A wear plate assembly is provided between the housing 24 and pivot tube 18. This wear plate assembly includes bushing members which interface the housing elements and rotative elements of the apparatus. Specifically, this includes front thrust wear plate 30 located between front pivot housing 26 and the opposed surface of thrust plate 20, and a rear thrust wear plate 32 located between rear pivot housing 28 and the opposed surface of thrust plate 20. Corresponding cylindrical portions interface between bearing portions 25 and 27 and the tube 18. Specifically, front pivot support bushing 30' is provided between bearing portion 25 and pivot tube 18 while rear pivot support bushing 32' is provided between bearing portion 27 and tube 18. In this manner bushings 30' and 32' provide a bearing surface between the pivot tube 18 and the housing 24. This assembly facilitates movement of the rotative parts with respect to the housing while simultaneously providing a bearing surface in planes parallel with and perpendicular to the inlets of the discharge pipe 12.

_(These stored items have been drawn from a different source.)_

(** The rest of [handleAnalyze] once the awaited calls have settled, on the
    world as it is by then. *)
Definition handleAnalyze_settle (H : Host) (today : string) (now : Z)
    (p : PendingAnalysis) (w : World) : World :=
  let w :=
    match analysis_outcome H (pending_file p) (pending_apiKey p) with
    | inr resultJson =>
        let w := update (setResult (Some resultJson)) w in
        saveToHistory_closure H (pending_history p) today now resultJson w
    | inl e => handleAnalyze_catch e w
    end in
  update (setIsLoading false) w.

(** ** The component as a machine *)

(** The host as it behaves during one analysis: the JSON functions and the
    environment of [H], with the given canvas support and model. *)
Definition answering (H : Host) (ctx : bool)
    (model : string -> canvas -> ai_response) : Host :=
  {| env := env H;
     JSON_parse_history := JSON_parse_history H;
     JSON_stringify_history := JSON_stringify_history H;
     JSON_parse_result := JSON_parse_result H;
     ctx_available := ctx;
     generateContent := model |}.

(** The session and the analysis in flight, if any. *)
Record Running := {
  session : Session;
  in_flight : option PendingAnalysis;
}.

Inductive event :=
| SelectFiles (files : option (list file_outcome)) (objectURL : string)
| ClickAnalyze
| AnalysisSettles (ctx : bool) (model : string -> canvas -> ai_response)
    (today : string) (now : Z)
| SaveKey (key : string)
| ClickReset
| OpenSettings
| CloseSettings
| OpenHistory
| CloseHistory
| OpenConsultation
| CloseConsultation.

Definition on_core (f : World -> World) (r : Running) : Running :=
  {| session := {| core := f (core (session r)); panel := panel (session r) |};
     in_flight := in_flight r |}.

Definition on_panel (f : PanelState -> PanelState) (r : Running) : Running :=
  {| session := {| core := core (session r); panel := f (panel (session r)) |};
     in_flight := in_flight r |}.

(** One event.  A click on the analyze button counts only while the button
    is rendered, and only an analysis in flight can settle; the other
    events are taken at any time. *)
Definition step (H : Host) (ev : event) (r : Running) : Running :=
  match ev with
  | SelectFiles files objectURL =>
      {| session := handleFileSelect files objectURL (session r);
         in_flight := in_flight r |}
  | ClickAnalyze =>
      if analyze_button_rendered (App_render (session r)) then
        match handleAnalyze_begin (env H) (core (session r)) with
        | Returned w =>
            {| session := {| core := w; panel := panel (session r) |};
               in_flight := in_flight r |}
        | Awaiting p w =>
            {| session := {| core := w; panel := panel (session r) |};
               in_flight := Some p |}
        end
      else r
  | AnalysisSettles ctx model today now =>
      match in_flight r with
      | Some p =>
          {| session :=
               {| core := handleAnalyze_settle (answering H ctx model)
                            today now p (core (session r));
                  panel := panel (session r) |};
             in_flight := None |}
      | None => r
      end
  | SaveKey key => on_core (handleSaveApiKey key) r
  | ClickReset =>
      {| session := handleReset (session r); in_flight := in_flight r |}
  | OpenSettings => on_core (update (setIsSettingsModalOpen true)) r
  | CloseSettings => on_core (update (setIsSettingsModalOpen false)) r
  | OpenHistory => on_panel (setIsHistoryModalOpen true) r
  | CloseHistory => on_panel (setIsHistoryModalOpen false) r
  | OpenConsultation =>
      on_panel (fun p => setIsConsultationModalOpen true (setFormMessage None p)) r
  | CloseConsultation => on_panel (setIsConsultationModalOpen false) r
  end.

As shown in FIGS. 1 and 2 the two elements comprising the housing, rear pivot housing 28 and front pivot housing 26, are held together in bearing engagement with the other elements of the apparatus by bolts threaded to the two opposed portions of housing 24. Secured to front pivot housing 26 is a rigid plate 50 having a bearing surface 51 thereon. Arranged for engaging bearing surface 51 is a counterthrust roller assembly 40. In this manner torque and other forces imposed on the bottom portion of pivotal arm assembly 34 are offset by the engagement of counterthrust roller assembly 40 with the rigid structure 50.
As a certain amount of wear is anticipated during the operation of such valve assembly, means are provided to compensate for the wear, insuring that the assembly works properly and offsetting the various thrust forces imposed during the pumping action of material in the pump cylinder. For example, the counterthrust roller assembly 40 includes a piston-cylinder arrangement 41. Piston 46 at one end carries roller 48 for engaging the rigid structure 50 and at the other end moves in sealing relationship with the internal walls of cylinder 42. Pressure may be applied either hydraulically or mechanically on piston 46.

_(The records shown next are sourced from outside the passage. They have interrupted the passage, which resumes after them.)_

Lemma claimLoop_floods_steps (w : world) (balanceId amount : string)
      (remaining : nat) (b : bot) :
  let r := claimLoop cfg target sponsor dest w balanceId amount remaining b in
  (fst r = true ->
   exists old tx,
     submissions (snd r) = old ++ [tx]
     /\ succeeded (submit w (List.length old)) = true
     /\ tx_fee tx = currentFee (snd r)
     /\ floods (snd r) = floods b ++ floodDuplicates cfg tx)
  /\ (fst r = false -> floods (snd r) = floods b).
Proof.
  cbv zeta. revert b. induction remaining as [| n IH]; intros b; simpl.
  - split; [discriminate | reflexivity].
  - unfold buildTxForBalance.
    destruct (loadAccount w (accountLoads b)) as [s |]; simpl.
    + destruct (submit w (List.length (submissions b))) as [h | e] eqn:Hsub; simpl.
      * split; [| discriminate]. intros _.
        eexists (submissions b), _. repeat split. rewrite Hsub. reflexivity.
      * match goal with |- context [claimLoop _ _ _ _ _ _ _ n ?b2] =>
          destruct (IH b2) as [Hok Hfail] end.
        split; [exact Hok | exact Hfail].
    + match goal with |- context [claimLoop _ _ _ _ _ _ _ n ?b2] =>
        destruct (IH b2) as [Hok Hfail] end.
      split; [exact Hok | exact Hfail].
Qed.

(** Duplicates are left to timers exactly when the claim loop leaves on a
    success: they are [floodCount] copies of the transaction just accepted,
    the last one submitted, at the fee the bot still holds, copy [i] after
    [i * floodInterval] milliseconds; a loop that runs out of attempts
    schedules nothing. *)
Theorem claimLoop_floods_accepted_transaction
        (w : world) (balanceId amount : string) (remaining : nat) (b : bot) :
  let r := claimLoop cfg target sponsor dest w balanceId amount remaining b in
  (fst r = true ->
   exists old tx,
     submissions (snd r) = old ++ [tx]
     /\ succeeded (submit w (List.length old)) = true
     /\ tx_fee tx = currentFee (snd r)
     /\ floods (snd r) = floods b ++ floodDuplicates cfg tx
     /\ List.length (floodDuplicates cfg tx) = floodCount cfg
     /\ forall i, (i < floodCount cfg)%nat ->
          nth_error (floodDuplicates cfg tx) i
          = Some (Z.of_nat i * floodInterval cfg, tx))
  /\ (fst r = false -> floods (snd r) = floods b).
Proof.
  cbv zeta.
  destruct (claimLoop_floods_steps w balanceId amount remaining b) as [Hok Hfail].
  split; [| exact Hfail].
  intros H. destruct (Hok H) as [old [tx [Hsub [Hacc [Hfee Hfl]]]]].
  exists old, tx. repeat split; try assumption.
  - unfold floodDuplicates. rewrite length_map, length_seq. reflexivity.
  - intros i Hi. rewrite floodDuplicates_nth.
    apply Nat.ltb_lt in Hi. rewrite Hi. reflexivity.
Qed.

End Pass.

Lemma claimLoop_floods_accepted_transaction_witness :
  map fst (floods (snd (claimLoop config "GTARGET" "GSPONSOR" "GDEST"
                          (acceptingThird 41) "00000000ab" "837.8" 5
                          (constructor config))))
  = [0; 200; 400]
  /\ exists old tx,
       submissions (snd (claimLoop config "GTARGET" "GSPONSOR" "GDEST"
                           (acceptingThird 41) "00000000ab" "837.8" 5
                           (constructor config)))
       = old ++ [tx]
       /\ tx_fee tx = 400000.
Proof.
  split; [vm_compute; reflexivity |].
  destruct (proj1 (claimLoop_floods_accepted_transaction
                     config "GTARGET" "GSPONSOR" "GDEST"
                     (acceptingThird 41) "00000000ab" "837.8" 5
                     (constructor config)) eq_refl)
    as [old [tx [Hsub [_ [Hfee _]]]]].
  exists old, tx. split; [exact Hsub | exact Hfee].
Defined.

Lemma start_pass_bids_within_bounds_witness :
  claimBids (start_pass config "GTARGET" "GSPONSOR" "GDEST"
               (rejectingWorld FeeTooLow) 30000
               [ lockedUntil "GTARGET" 1700000000;
                 lockedUntil "GTARGET" 1700000100 ]
               (constructor config))
  = [100000; 200000; 400000; 800000; 1000000;
     1000000; 1000000; 1000000; 1000000; 1000000]
  /\ exists fees,
       claimBids (start_pass config "GTARGET" "GSPONSOR" "GDEST"
                    (rejectingWorld FeeTooLow) 30000
                    [ lockedUntil "GTARGET" 1700000000;
                      lockedUntil "GTARGET" 1700000100 ]
                    (constructor config))
       = claimBids (constructor config) ++ fees
       /\ StronglySorted Z.le fees
       /\ Forall (fun f => 100000 <= f <= 1000000) fees.
Proof.
  split; [vm_compute; reflexivity |].
  apply (start_pass_bids_within_bounds config "GTARGET" "GSPONSOR" "GDEST"
           (rejectingWorld FeeTooLow) 30000
           [ lockedUntil "GTARGET" 1700000000; lockedUntil "GTARGET" 1700000100 ]
           (constructor config)).
  - simpl. lia.
  - vm_compute. discriminate.
Defined.

End FloodPassFacts.

(** ** Detection of the balance to claim in the high-performance sweeper *)

Module DetectionFacts.
Import Horizon HighPerformanceSweeper PredicateNotions PassNotions.

Lemma anyChild_In (visit : predicate -> bool) (subs : list predicate) (q : predicate) :
  In q subs -> visit q = true -> anyChild visit subs = true.
Proof.
  induction subs as [| x subs IH]; simpl; [contradiction |].
  intros [<- | Hin] Hq; [rewrite Hq; reflexivity |].
  destruct (visit x); [reflexivity | apply IH; assumption].
Qed.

At the distribution duct inlet there is a provision for accommodating wear. Material pump cylinders 16 define outlets in wear plate 66. The inlet of distribution duct bears against plate 66 during its oscillatory movement between the outlets of pump cylinders 16 during pump operation. As a result there is often wear on the plate substantial enough to change the relative position of the wear plate with respect to the inlet of the oscillating duct. This change is accommodated by making the inlet to the duct adjustable relative to the remaining portions of the duct and the pivotal arm assembly 34.

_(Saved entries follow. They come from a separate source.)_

Lemma kmalloc_hit size st pre b post :
  heap_ok st (pre ++ b :: post) → 0 < size <= 4294967292 →
  fits (round_size size) b →
  find_best_fit heap_fuel (mem st) (round_size size) (heap_head st) NULL SIZE_MAX =
    Some (kernel_heap_start st + extent pre) →
  ∃ st', kmalloc size st = Ok (kernel_heap_start st + extent pre + HDR, st') ∧
    took st size pre b post st'.
Proof.
  intros Hok Hsz [Hfree Hle] Hfind.
  destruct (round_size_spec size Hsz) as (Hm4 & H16 & _).
  destruct (heap_ok_block _ _ _ _ Hok) as (He & Hb & Hsp & Hspre & Hend & Hend' & Hcap & Hmod & Hep).
  destruct Hok as [Hh [Hr1 Hr2] Hal Hc Hext Hs Hco Ht].
  set (a := kernel_heap_start st + extent pre) in *.
  apply chain_app in Hc as [Hcpre Hcb].
  destruct (coalesced_free_mid _ _ _ Hco Hfree) as (Hst & _ & _).
  assert (Ha : 0 < a) by (unfold a; lia).
  destruct (take_chain (mem st) a _ (round_size size) (heap_tail st) b post Ha
    ltac:(by constructor) Hcb Hfree Hst ltac:(lia) ltac:(lia) Hcap) as (m' & Htk & Hc' & Hfr).
  assert (Hver : verify_block_integrity (mem st) a = true).
  { destruct Hcb as [Hh' _]. rewrite (verify_hdr (mem st) a _ _ b) by (done || lia).
    apply Z.eqb_eq. exact (hdr_free_intact _ _ _ _ _ Hh' Hfree). }
  rewrite (kmalloc_take size st a) by (done || (unfold NULL; lia)).
  rewrite Htk.
  rewrite (u32_small (a + HDR)) by (unfold is_u32, size_ok, span, HDR in *; lia).
  eexists. split; [reflexivity |]. unfold took; fold a. simpl. split_and!; try done.
  split; simpl; try done.
  - rewrite chain_app. split; [| done].
    eapply chain_agree; [done | | ].
    + intros x Hx. apply Hfr. unfold a in *. lia.
    + unfold carve. by destruct (_ <? _).
  - rewrite !extent_app, extent_carve. rewrite extent_app in Hext. simpl in Hext. lia.
  - apply Forall_app. split; [done |]. apply Forall_app. split; [| done].
    by apply sizes_carve; [| lia | ].
  - by apply coalesced_carve.
  - rewrite Ht, !last_of_app, extent_carve. fold a. simpl.
    destruct post as [|c post]; simpl.
    + unfold carve. rewrite !andb_true_r. case_if; simpl; [| done]. unfold span; simpl. lia.
    + unfold NULL. destruct (Z.eqb_spec (a + span b) 0); [destruct Hb; unfold span, HDR in *; lia |].
      by rewrite andb_false_r.
Qed.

Specifically, movable wear plate 54 is provided in the inlet of duct 12 for movement relative thereto. Plate 54 has a front face for bearing against the wear plate 66. A second piston-cylinder arrangement 52, as can be seen in FIG. 2, is mounted on the first portion 38 of pivotal arm assembly 22. Piston 60 is exposed for engagement with the moving wear plate 54 and has a portion which moves in sealing relationship with cylinder 58. Fluid is maintained under pressure from fluid lines 74 such that the piston 60 is in constant engagement with movable wear plate 54. Thus, as wear erodes a portion of the surface on wear plate 66, an adjustment is made by the fluid pressure on piston 60 moving the piston and the movable wear plate 54 against plate 66. This movable wear plate can be easily replaced to communicate a new surface to the discharge fluid of the material pump cylinder. Thus, when replaced the movable wear plate 54 operates to reduce wear on the duct 12 itself since the portion of the duct subjected to substantial abrasion is the inlet surface adjacent the outlet of the material pump cylinder 16.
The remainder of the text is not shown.